TRAIL-mediated signaling has emerged as one of the most deeply studied molecular mechanisms reported to induce apoptosis in cancer cells while leaving normal cells intact. Preclinical and clinical studies have greatly enhanced our understanding of TRAIL-induced intracellular signaling through a death receptor (for example, DR4 and DR5). There is a stoichiometric ratio of pro-apoptotic and anti-apoptotic proteins, and imbalance of these proteins considerably impairs TRAIL-induced apoptosis. Moreover, downregulation of DR4 or DR5 and overexpression of either cFLIP (negative regulator) or NFKP can also negatively regulate apoptotic cell death. In the following section, we discuss how RKIP positively regulates TRAIL-induced apoptosis by efficiently enhancing DR5 expression in cancer cells and the different strategies that have been used to induce RKIP expression in cancer cells. These findings are summarized in Figures 2a–c.
YY1 is a transcriptional repressor with Fas and DR5 promoter regions contained in its binding sites (Figure 2c). Thus, the transcriptional downregulation of DR5 will impair TRAIL-induced apoptosis in cancer cells. RKIP negatively regulatesYY1 expression, as evidenced by the decrease in YY1 promoter activity in RKIP-overexpressing cancer cells.19 Treatment of RKIP-overexpressing PCa cells with increasing concentrations of TRAIL resulted in a markedly enhanced apoptotic rate;19 however, RKIP-silenced cells did not respond to TRAIL and a chemotherapeutic drug. DR5 promoter activity was significantly enhanced in RKIP-overexpressing PCa cells transfected with a wild-type DR5 reporter construct,19 whereas YY1 promoter activity was considerably reduced in PCa cells transfected with an RKIP expression vector. Moreover, procaspase 8 activation was enhanced in RKIP-overexpressing PCa cells following treatment with TRAIL.19 Mechanistically, constitutively high basal levels of c-FLIPL were shown to be considerably reduced in RKIP-overexpressing PCa cells. Bcl-xL and XIAP levels were also significantly downregulated in RKIP-overexpressing cancer cells.19
Snail is a transcriptional repressor of RKIP that is partially positively regulated by NF-κB in cancer cells. Therefore, cancer cells with functionally active NF-kB show considerably reduced RKIP levels. NPI-0052 (salinosporamide A), a proteasome inhibitor family member isolated from marine Salinisporatropica, has been shown to effectively inhibit NF-κB promoter activity in DU-145 cells. Phosphorylated IκBα levels were also markedly enhanced in NPI-0052-treated cancer cells. Treatment of cancer cells with the NF-κB inhibitor DHMEQ inhibited Snail mRNA expression and increased RKIP transcript levels in a time-dependent manner.20 A similar approach was used to design an effectively designed chimeric monoclonal anti-CD20 mouse/human antibody (LFB-R603) with a human IgG1 constant (Fc) region; this antibody was reported to significantly inhibit the ability of NF-kB and Snail to upregulate the expression of RKIP in non-Hodgkin B-cell lymphoma (Figure 2b).21 Thus, NPI-0052 and LFB-R603 have been shown to overcome resistance against TRAIL in cancer cells.

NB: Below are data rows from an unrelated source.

(** The double-quote character. *)
Definition dquote : ascii := ascii_of_N 34.

(** [repr] of a [str]: single quotes, unless the text holds a single quote
    and no double quote. *)
Definition repr_str (s : string) : string :=
  let quote : ascii :=
    if (contains_char "'" s && negb (contains_char dquote s))%bool
    then dquote else "'"%char in
  String quote (repr_chars quote s ++ String quote "").

Fixpoint join (sep : string) (l : list string) : string :=
  match l with
  | [] => ""
  | [x] => x
  | x :: l' => x ++ sep ++ join sep l'
  end.

(** [repr(v)] and [str(v)]; they differ on strings only. *)
Fixpoint py_repr (v : pyval) : string :=
  match v with
  | PyNone => "None"
  | PyBool true => "True"
  | PyBool false => "False"
  | PyInt z => string_of_Z z
  | PyFloat r => r
  | PyStr s => repr_str s
  | PyList l => "[" ++ join ", " (map py_repr l) ++ "]"
  | PyDict d =>
      "{" ++ join ", " (map (fun kv => repr_str (fst kv) ++ ": " ++ py_repr (snd kv)) d) ++ "}"
  end.

Definition py_str (v : pyval) : string :=
  match v with
  | PyStr s => s
  | _ => py_repr v
  end.

(** [str(l)] for a list of strings, as an f-string renders [allowed_values[:5]]. *)
Definition str_list (l : list string) : string :=
  "[" ++ join ", " (map repr_str l) ++ "]".

(** *** [int(text)] on decimal text

    For ASCII text: surrounding white space (the space and the characters
    9 to 13) is stripped, one sign is accepted, single underscores may
    separate digits, and text of more than [max_str_digits] digits is
    refused. *)

Definition is_space (c : ascii) : bool :=
  let n := N_of_ascii c in
  (N.eqb n 32 || (N.leb 9 n && N.leb n 13))%bool.

Definition digit_val (c : ascii) : option Z :=
  let n := N_of_ascii c in
  if (N.leb 48 n && N.leb n 57)%bool then Some (Z.of_N (n - 48)) else None.

Fixpoint lstrip (s : list ascii) : list ascii :=
  match s with
  | c :: s' => if is_space c then lstrip s' else s
  | [] => []
  end.

Definition strip (s : list ascii) : list ascii :=
  rev (lstrip (rev (lstrip s))).

(** [digits acc after_digit s]: the value of the digit string [s] continuing
    [acc]; an underscore is legal only directly after a digit and before one. *)
Fixpoint digits (acc : Z) (after_digit : bool) (s : list ascii) : option Z :=
  match s with
  | [] => if after_digit then Some acc else None
  | c :: s' =>
      match digit_val c with
      | Some d => digits (10 * acc + d) true s'
      | None =>
          if (Ascii.eqb c "_" && after_digit)%bool
          then match s' with
               | c' :: _ =>
                   match digit_val c' with
                   | Some _ => digits acc false s'
                   | None => None
                   end
               | [] => None
               end
          else None
      end
  end.

(** [sys.get_int_max_str_digits()], at its default. *)
Definition max_str_digits : nat := 4300.

Definition digit_count (s : string) : nat :=
  length (List.filter (fun c => bool_decide (is_Some (digit_val c)))
            (list_ascii_of_string s)).

(** The value the text denotes, whatever its length. *)
Definition int_literal (s : string) : option Z :=
  match strip (list_ascii_of_string s) with
  | "-"%char :: s' => Z.opp <$> digits 0 false s'
  | "+"%char :: s' => digits 0 false s'
  | s' => digits 0 false s'
  end.

Definition int_of_text (s : string) : option Z :=
  if (max_str_digits <? digit_count s)%nat then None else int_literal s.

(** The message of the [ValueError] that [int(text)] raises. *)
Definition int_error_text (s : string) : string :=
  match int_literal s with
  | Some _ =>
      "Exceeds the limit (4300 digits) for integer string conversion: value has "
      ++ string_of_Z (Z.of_nat (digit_count s))
      ++ " digits; use sys.set_int_max_str_digits() to increase the limit"
  | None => "invalid literal for int() with base 10: " ++ repr_str s
  end.

(** ** Dictionaries *)

Fixpoint dict_get (d : dict) (k : string) : option pyval :=
  match d with
  | [] => None
  | (k', v) :: d' => if String.eqb k k' then Some v else dict_get d' k
  end.

(** [d[k] = v]: an existing key keeps its position, a new key goes last. *)
Fixpoint dict_set (d : dict) (k : string) (v : pyval) : dict :=
  match d with
  | [] => [(k, v)]
  | (k', v') :: d' =>
      if String.eqb k k' then (k', v) :: d' else (k', v') :: dict_set d' k v
  end.

(** [d.update(other)]: the entries of [other] are assigned in order. *)
Definition dict_update (d other : dict) : dict :=
  fold_left (fun acc kv => dict_set acc (fst kv) (snd kv)) other d.

(** [{**a, **b}]: a fresh dictionary receiving [a] and then [b]. *)
Definition dict_merge (a b : dict) : dict :=
  dict_update (dict_update [] a) b.

(** The mapping a dictionary denotes; Python's [==] on dictionaries compares
    exactly this. *)
Definition to_map (d : dict) : gmap string pyval := list_to_map d.
(* ===== verification/Model.v ===== *)
(** * The shared data model: internal/model and the check result

    The states, statuses and check details of internal/model/model.go, the
    renderings of internal/model/summary.go and [checks.Result].  A time is a
    count of nanoseconds, the zero time is 0.  An [error] is kept unrendered:
    the format string of the [fmt.Errorf] that made it, its arguments and, for
    [Wrapf], the error it wraps ([%w]); [External] is an error of a library. *)

From S2P Require Import Prelude GoStrings Config.

Module Model.

Inductive error : Type :=
| Errorf (format : string) (args : list string)
| Wrapf (format : string) (args : list string) (cause : error)
| External (text : string).

(** A Go [error] result: [None] is nil. *)
Abbreviation goerror := (option error).

(** ** States *)
Inductive VIPState := StateWithdrawn | StateAnnounced | StatePessimized.
Inductive HealthStatus := HealthUnknown | HealthHealthy | HealthUnhealthy.

#[export] Instance VIPState_eq : EqDecision VIPState.
Proof. solve_decision. Defined.
#[export] Instance HealthStatus_eq : EqDecision HealthStatus.
Proof. solve_decision. Defined.

(** The integer constants, exported by the state gauge. *)
Definition VIPState_int (s : VIPState) : Z :=
  match s with StateWithdrawn => 0 | StateAnnounced => 1 | StatePessimized => 2 end.

(** [VIPState.String]. *)
Definition VIPState_String (s : VIPState) : string :=
  match s with
  | StateWithdrawn => "withdrawn"
  | StateAnnounced => "announced"
  | StatePessimized => "pessimized"
  end.

(** [HealthStatus.String]. *)
Definition HealthStatus_String (h : HealthStatus) : string :=
  match h with
  | HealthUnknown => "unknown"
  | HealthHealthy => "healthy"
  | HealthUnhealthy => "unhealthy"
  end.

(** [RouteAttrs].  Every function that builds one returns a nil community
    list exactly when there are none, so a plain list loses nothing. *)
Record RouteAttrs := mkRouteAttrs {
  ASPathPrepend : Z;
  Communities : list string }.

#[export] Instance RouteAttrs_eq : EqDecision RouteAttrs.
Proof. solve_decision. Defined.

Definition zeroAttrs : RouteAttrs := mkRouteAttrs 0 [].

(** ** Check details and results *)
Record PingDetails := mkPingDetails {
  PD_RTTs : list Z;
  PD_PacketLoss : float64;
  PD_PacketsSent : Z;
  PD_PacketsRecv : Z }.

Record HTTPDetails := mkHTTPDetails {
  HD_StatusCode : Z;
  HD_TLSCertNotAfter : Z }.

Record DNSNameDetails := mkDNSNameDetails {
  DND_Name : string;
  DND_Rcode : Z;
  DND_Answers : Z }.

Record DNSDetails := mkDNSDetails { DD_Names : list DNSNameDetails }.

Record GRPCDetails := mkGRPCDetails {
  GD_StatusCode : Z;
  GD_ServingStatus : string }.

Record ListenDetails := mkListenDetails { LD_Sockets : list string }.

Record SQLQueryDetails := mkSQLQueryDetails {
  QD_Name : string;
  QD_Rows : Z;
  QD_Duration : Z;
  QD_Passed : bool }.

Record SQLDetails := mkSQLDetails { SD_Queries : list SQLQueryDetails }.

Record KafkaDetails := mkKafkaDetails {
  KD_ClusterID : string;
  KD_Controller : Z;
  KD_Brokers : Z;
  KD_Topic : string;
  KD_Partitions : Z;
  KD_PartitionsWithoutLeader : Z }.

(** The interface [CheckDetails] and the types that implement it. *)
Inductive CheckDetails :=
| DetailsKafka (d : KafkaDetails)
| DetailsSQL (d : SQLDetails)
| DetailsListen (d : ListenDetails)
| DetailsPing (d : PingDetails)
| DetailsHTTP (d : HTTPDetails)
| DetailsDNS (d : DNSDetails)
| DetailsGRPC (d : GRPCDetails).

(** [checks.Result]; durations in nanoseconds. *)
Record Result := mkResult {
  Success : bool;
  Detail : string;
  Duration : Z;
  Result_Err : goerror;
  TimedOut : bool;
  Details : option CheckDetails }.

Definition zeroResult : Result := mkResult false EmptyString 0 None false None.

(** ** Statuses *)
Record CheckStatus := mkCheckStatus {
  CS_Name : string;
  CS_Type : string;
  CS_Health : HealthStatus;
  CS_HealthName : string;
  CS_ConsecutiveOK : Z;
  CS_ConsecutiveFail : Z;
  CS_LastSuccess : bool;
  CS_LastDetail : string;
  CS_LastTime : Z }.

Record VIPStatus := mkVIPStatus {
  VS_Name : string;
  VS_Prefix : string;
  VS_State : VIPState;
  VS_StateName : string;
  VS_Health : HealthStatus;
  VS_HealthName : string;
  VS_ConsecutiveOK : Z;
  VS_ConsecutiveFail : Z;
  VS_LastCheckSuccess : bool;
  VS_LastCheckDetail : string;
  VS_LastCheckTime : Z;
  VS_LastTransitionTime : Z;
  VS_LastTransitionReason : string;
  VS_CheckType : string;
  VS_ChecksPolicy : string;
  VS_Checks : list CheckStatus;
  VS_BGPPending : bool;
  VS_ASPathPrependBase : Z;
  VS_ASPathPrepend : Z;
  VS_Communities : list string }.

Record PeerStatus := mkPeerStatus {
  PS_Name : string;
  PS_Address : string;
  PS_PeerASN : Z;
  PS_SessionState : string;
  PS_Required : bool;
  PS_Uptime : string }.

(** Reload outcomes: the four constants of the source. *)
Inductive ReloadOutcome := ReloadApplied | ReloadUnchanged | ReloadRejected | ReloadFailed.

#[export] Instance ReloadOutcome_eq : EqDecision ReloadOutcome.
Proof. solve_decision. Defined.

Definition ReloadOutcome_string (o : ReloadOutcome) : string :=
  match o with
  | ReloadApplied => "applied"
  | ReloadUnchanged => "unchanged"
  | ReloadRejected => "rejected"
  | ReloadFailed => "failed"
  end.

(** [ReloadStatus].  [Error] is the reason of a rejected reload; the source
    keeps its text, empty when there is none. *)
Record ReloadStatus := mkReloadStatus {
  RS_At : Z;
  RS_Outcome : ReloadOutcome;
  RS_Error : goerror;
  RS_Errors : list error;
  RS_Added : list string;
  RS_Removed : list string;
  RS_Changed : list string;
  RS_Pending : list string }.

Record ConfigStatus := mkConfigStatus {
  CfS_Path : string;
  CfS_LoadedAt : Z;
  CfS_Generation : Z;
  CfS_FileChanged : bool;
  CfS_PendingVIPs : list string;
  CfS_LastReload : option ReloadStatus }.

Record DaemonStatus := mkDaemonStatus {
  DS_RouterID : string;
  DS_ASN : Z;
  DS_Version : string;
  DS_Commit : string;
  DS_StartTime : Z;
  DS_Peers : list PeerStatus;
  DS_VIPs : list VIPStatus;
  DS_Config : option ConfigStatus }.

(** [ReloadStatus.OK], on a possibly nil receiver. *)
Definition OK (r : option ReloadStatus) : bool :=
  match r with
  | None => false
  | Some r =>
      bool_decide (RS_Outcome r = ReloadApplied) || bool_decide (RS_Outcome r = ReloadUnchanged)
  end.

(** ** Summaries *)
Definition SessionEstablished : string := "established".

(** [UnreadyPeers]. *)
Definition UnreadyPeers (peers : list PeerStatus) : list PeerStatus :=
  filter (λ p, PS_Required p = true ∧ PS_SessionState p ≠ SessionEstablished) peers.

(** The counting loop of [Summarize]: announced, pessimized, withdrawn. *)
Fixpoint countStates (vips : list VIPStatus) : Z * Z * Z :=
  match vips with
  | [] => (0, 0, 0)
  | v :: vips' =>
      let '(a, p, w) := countStates vips' in
      match VS_State v with
      | StateAnnounced => (a + 1, p, w)
      | StatePessimized => (a, p + 1, w)
      | StateWithdrawn => (a, p, w + 1)
      end
  end.

(** The loop of [SummarizePeers]: sessions up, and the names of the rest. *)
Fixpoint splitPeers (peers : list PeerStatus) : Z * list string :=
  match peers with
  | [] => (0, [])
  | p :: peers' =>
      let '(n, down) := splitPeers peers' in
      if decide (PS_SessionState p = SessionEstablished) then (n + 1, down)
      else (n, PS_Name p :: down)
  end.

(** [SummarizePeers]. *)
Definition SummarizePeers (peers : list PeerStatus) : string :=
  let '(established, down) := splitPeers peers in
  let s := "peers: " +:+ Itoa established +:+ "/" +:+ Itoa (len peers) +:+ " established" in
  match down with
  | [] => s
  | _ => s +:+ " (down: " +:+ Join (sortStrings down) ", " +:+ ")"
  end.

(** [Summarize]. *)
Definition Summarize (vips : list VIPStatus) (peers : list PeerStatus) : string :=
  let '(announced, pessimized, withdrawn) := countStates vips in
  "VIPs: " +:+ Itoa announced +:+ " announced, " +:+ Itoa pessimized +:+ " pessimized, "
    +:+ Itoa withdrawn +:+ " withdrawn; " +:+ SummarizePeers peers.

Section ConfigNotice.
(** [error.Error] and [time.Time.Format] with the layout 15:04:05. *)
Context (Error : error → string) (formatTime : Z → string).

(** [ConfigNotice]. *)
Definition ConfigNotice (c : option ConfigStatus) : string :=
  match c with
  | None => EmptyString
  | Some c =>
      let reload :=
        match CfS_LastReload c with
        | Some lr =>
            if OK (Some lr) then []
            else
              let text := match RS_Error lr with Some e => Error e | None => EmptyString end in
              let msg :=
                if decide (text = EmptyString) then Join (Error <$> RS_Errors lr) "; " else text in
              ["config reload " +:+ ReloadOutcome_string (RS_Outcome lr) +:+ " at "
                 +:+ formatTime (RS_At lr) +:+ ": " +:+ msg]
        | None => []
        end in
      let changed :=
        if CfS_FileChanged c then ["config file changed on disk, not reloaded"] else [] in
      let pending :=
        match CfS_PendingVIPs c with
        | [] => []
        | l => ["reload pending verdict for " +:+ Join l ", "]
        end in
      Join (reload ++ changed ++ pending) "; "
  end.
End ConfigNotice.

(** ** Lemmas *)

Lemma countStates_total vips :
  let '(a, p, w) := countStates vips in
  a + p + w = len vips ∧ 0 ≤ a ∧ 0 ≤ p ∧ 0 ≤ w.
Proof.
  induction vips as [|v vips IH]; cbn [countStates]; [done|].
  destruct (countStates vips) as [[a p] w]. unfold len in *. cbn [length]. destruct (VS_State v); lia.
Qed.

Lemma splitPeers_spec peers :
  let '(n, down) := splitPeers peers in
  n + len down = len peers ∧
  down = PS_Name <$> filter (λ p, PS_SessionState p ≠ SessionEstablished) peers.
Proof.
  induction peers as [|p peers IH]; cbn [splitPeers]; [done|].
  destruct (splitPeers peers) as [n down]. rewrite filter_cons.
  destruct IH as [IHn ->].
  unfold len in *. repeat case_decide; try done; cbn [length fmap list_fmap] in *; split; try done; lia.
Qed.

(** [/readyz] and [pathosd healthcheck] agree with the peer summary: when no
    session is down, no required peer is unready. *)
Lemma UnreadyPeers_empty_iff peers :
  UnreadyPeers peers = [] ↔
  ∀ p, p ∈ peers → PS_Required p = true → PS_SessionState p = SessionEstablished.
Proof.
  unfold UnreadyPeers. induction peers as [|p peers IH].
  { split; [|done]. intros _ p Hp. by apply not_elem_of_nil in Hp. }
  rewrite filter_cons. case_decide as Hp.
  - split; [done|]. intros H. destruct Hp as [Hr Hs]. destruct Hs. apply H; [left|done].
  - rewrite IH. split.
    + intros H q [->|Hq]%elem_of_cons Hr; [|by apply H].
      apply dec_stable. intros ?. by apply Hp.
    + intros H q Hq. apply H. by right.
Qed.

(** ** Properties *)

(** The service is ready ([UnreadyPeers] is empty) exactly when every
    required peer has its session established. *)
Theorem UnreadyPeers_spec peers :
  UnreadyPeers peers = [] ↔
  ∀ p, p ∈ peers → PS_Required p = true → PS_SessionState p = SessionEstablished.
Proof. apply UnreadyPeers_empty_iff. Qed.

(** The numbers of the summary line are right: every VIP is counted under
    its state, and the peers named as down are exactly those not
    established. *)
Theorem Summarize_counts vips peers :
  countStates vips =
    (len (filter (λ v, VS_State v = StateAnnounced) vips),
     len (filter (λ v, VS_State v = StatePessimized) vips),
     len (filter (λ v, VS_State v = StateWithdrawn) vips)) ∧
  splitPeers peers =
    (len peers - len (filter (λ p, PS_SessionState p ≠ SessionEstablished) peers),
     PS_Name <$> filter (λ p, PS_SessionState p ≠ SessionEstablished) peers).
Proof.
  split.
  - induction vips as [|v vips IH]; [done|]. cbn [countStates]. rewrite IH, !filter_cons.
    unfold len. destruct (VS_State v); repeat case_decide; try done; cbn [length];
      repeat f_equal; lia.
  - pose proof (splitPeers_spec peers) as Hs. destruct (splitPeers peers) as [n down].
    destruct Hs as [Hn ->]. unfold len in *. rewrite length_fmap in Hn. f_equal. lia.
Qed.

End Model.
Export Model.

NF-κB was previously reported to trigger the expression of Snail and YY1 in cancer cells.22, 23 Galiximab (IDEC-11), a high-affinity primatized monoclonal antibody, considerably improved the synergistic effects of TRAIL and cisplatin in a Burkitt B-NHL (non-Hodgkin lymphoma) cell line. Both YY1 and Snail were inhibited in galiximab-treated cancer cells (Figure 2b). Additionally Bcl-xL was also regulated by YY1 and Snail, as evidenced by the downregulated expression of Bcl-xL in YY1- and Snail-inhibited cancer cells.24 TRAIL-mediated differential killing of cancer cells has been recommended for entry into different phases of clinical trials. Although it exhibited notable clinical efficacy in different cancer patients, some associated off-target effects and resistance against TRAIL have been reported. RKIP’s role in improving TRAIL-induced apoptosis has been insufficiently studied in preclinical studies. This role needs to be investigated, including the mechanism by which RKIP re-balances pro- and anti-apoptotic proteins in cancer cells to overcome resistance against TRAIL. In addition, future studies must converge on the identification of natural agents with remarkable potential to upregulate RKIP; this strategy could be used to maximize TRAIL-induced apoptosis in cancer cells.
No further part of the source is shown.